=== Section Start ===

(** ** Concrete runs *)

Module OutRun.
Definition direct (i : nat) (tag : string) (deps : list string) : Adapter :=
  mkAdapter i "direct" tag deps Lifecycle true.
Definition legacy (i : nat) (tag : string) (deps : list string) : Adapter :=
  mkAdapter i "socks" tag deps (Legacy false true true) true.
Definition quiet (_ : nat) (_ : method) : option error := None.
(** One endpoint, which depends on an outbound. *)
Definition wg : Adapter := mkAdapter 100 "wireguard" "wg" ["proxy"] Lifecycle true.
Definition endpoints : Registry := mkRegistry false StartStateInitialize [wg] {[ "wg" := wg ]} [].
(** The constructor: the options are the pointer and the dependencies. *)
Definition create (tag type : string) (o : nat * list string) : result Adapter :=
  if decide (type = "direct") then Ok (direct o.1 tag o.2)
  else if decide (type = "socks") then Ok (legacy o.1 tag o.2)
  else Err (ENew "unknown type").
Definition m0 : OManager := NewOManager "default".
Definition m1 : OManager := (Create quiet create "group" "direct" (1, ["proxy"; "wg"]) m0).1.
Definition m2 : OManager := (Create quiet create "default" "direct" (2, []) m1).1.
Definition m3 : OManager := (Create quiet create "proxy" "socks" (3, []) m2).1.
Definition m4 : OManager := (Create quiet create "user" "socks" (4, []) m3).1.
Definition fallback : result Adapter := Err (ENew "unused").
Definition m5 : OManager :=
  match Start endpoints quiet fallback StartStateStart m4 with Some (m, _) => m | None => m4 end.
Definition os : list (OutboundOption (nat * list string)) :=
  [mkOutboundOption "socks" "user" (5, []); mkOutboundOption "direct" "user2" (6, [])].
Definition bad_os : list (OutboundOption (nat * list string)) :=
  [mkOutboundOption "direct" "user2" (6, []); mkOutboundOption "socks" "user3" (7, ["proxy"])].
Definition rank (t : string) : nat :=
  if decide (t = "group") then 2 else if decide (t = "wg") then 1 else 0.

Lemma endpoints_ok : ep_valid endpoints.
Proof.
  split; simpl; [apply NoDup_singleton|]. intros tag x. rewrite lookup_singleton, list_elem_of_singleton.
  case_decide; simplify_eq/=; (split; [intros [=]; subst; done|]); intros [-> ?]; simplify_eq/=; done.
Qed.

(** A creation step of the run below. *)
Ltac made tag type o m :=
  apply (ostep_create endpoints quiet create tag type o m);
  intros x Hx; vm_compute in Hx; injection Hx as <-; split; [done|by apply (bool_decide_unpack _); vm_compute].

Definition made4 : list Adapter :=
  [direct 1 "group" ["proxy"; "wg"]; direct 2 "default" []; legacy 3 "proxy" []; legacy 4 "user" []].

Lemma run_m4 : osteps (Options := nat * list string) endpoints quiet made4 m0 m4.
Proof.
  apply (osteps_step _ _ [direct 1 "group" ["proxy"; "wg"]; direct 2 "default" []; legacy 3 "proxy" []] [legacy 4 "user" []] m0 m3);
    [|made "user" "socks" (4, @nil string) m3].
  apply (osteps_step _ _ [direct 1 "group" ["proxy"; "wg"]; direct 2 "default" []] [legacy 3 "proxy" []] m0 m2);
    [|made "proxy" "socks" (3, @nil string) m2].
  apply (osteps_step _ _ [direct 1 "group" ["proxy"; "wg"]] [direct 2 "default" []] m0 m1);
    [|made "default" "direct" (2, @nil string) m1].
  apply (osteps_step _ _ [] [direct 1 "group" ["proxy"; "wg"]] m0 m0); [apply osteps_refl|].
  made "group" "direct" (1, ["proxy"; "wg"]) m0.
Qed.

Lemma run : osteps (Options := nat * list string) endpoints quiet made4 m0 m5.
Proof.
  apply (osteps_step _ _ made4 [] m0 m4); [apply run_m4|].
  eapply (ostep_start endpoints quiet fallback StartStateStart m4 m5 None); [done|]. vm_compute. reflexivity.
Qed.

Lemma made4_tidy : tidy made4.
Proof.
  intros x Hx. repeat (apply elem_of_cons in Hx as [->|Hx]; [by apply (bool_decide_unpack _); vm_compute|]).
  by apply not_elem_of_nil in Hx.
Qed.

Lemma args : update_args create os ["user"] m5.
Proof.
  assert (∀ o x, o ∈ os → create (oo_Tag o) (oo_Type o) (oo_Options o) = Ok x →
            (o, x) ∈ [(mkOutboundOption "socks" "user" (5, []), legacy 5 "user" []);
                      (mkOutboundOption "direct" "user2" (6, []), direct 6 "user2" [])]) as Hc.
  { intros o x Ho Hx. repeat (apply elem_of_cons in Ho as [->|Ho];
      [vm_compute in Hx; injection Hx as <-; set_solver|]). by apply not_elem_of_nil in Ho. }
  split.
  - intros o x Ho Hx. specialize (Hc o x Ho Hx). set_solver.
  - intros o x Ho Hx. specialize (Hc o x Ho Hx).
    repeat (apply elem_of_cons in Hc as [[= -> ->]|Hc]; [by apply (bool_decide_unpack _); vm_compute|]).
    by apply not_elem_of_nil in Hc.
  - intros o x o' x' Ho Ho' Hx Hx'. pose proof (Hc o x Ho Hx). pose proof (Hc o' x' Ho' Hx'). set_solver.
  - by apply (bool_decide_unpack _); vm_compute.
  - intros o Ho. repeat (apply elem_of_cons in Ho as [->|Ho]; [by apply (bool_decide_unpack _); vm_compute|]).
    by apply not_elem_of_nil in Ho.
Qed.
End OutRun.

=== Section End ===

*TASK DESCRIPTION:*
Check the data above and report how many lines include the word "false", using a bare number.

*YOUR RESPONSE:*
2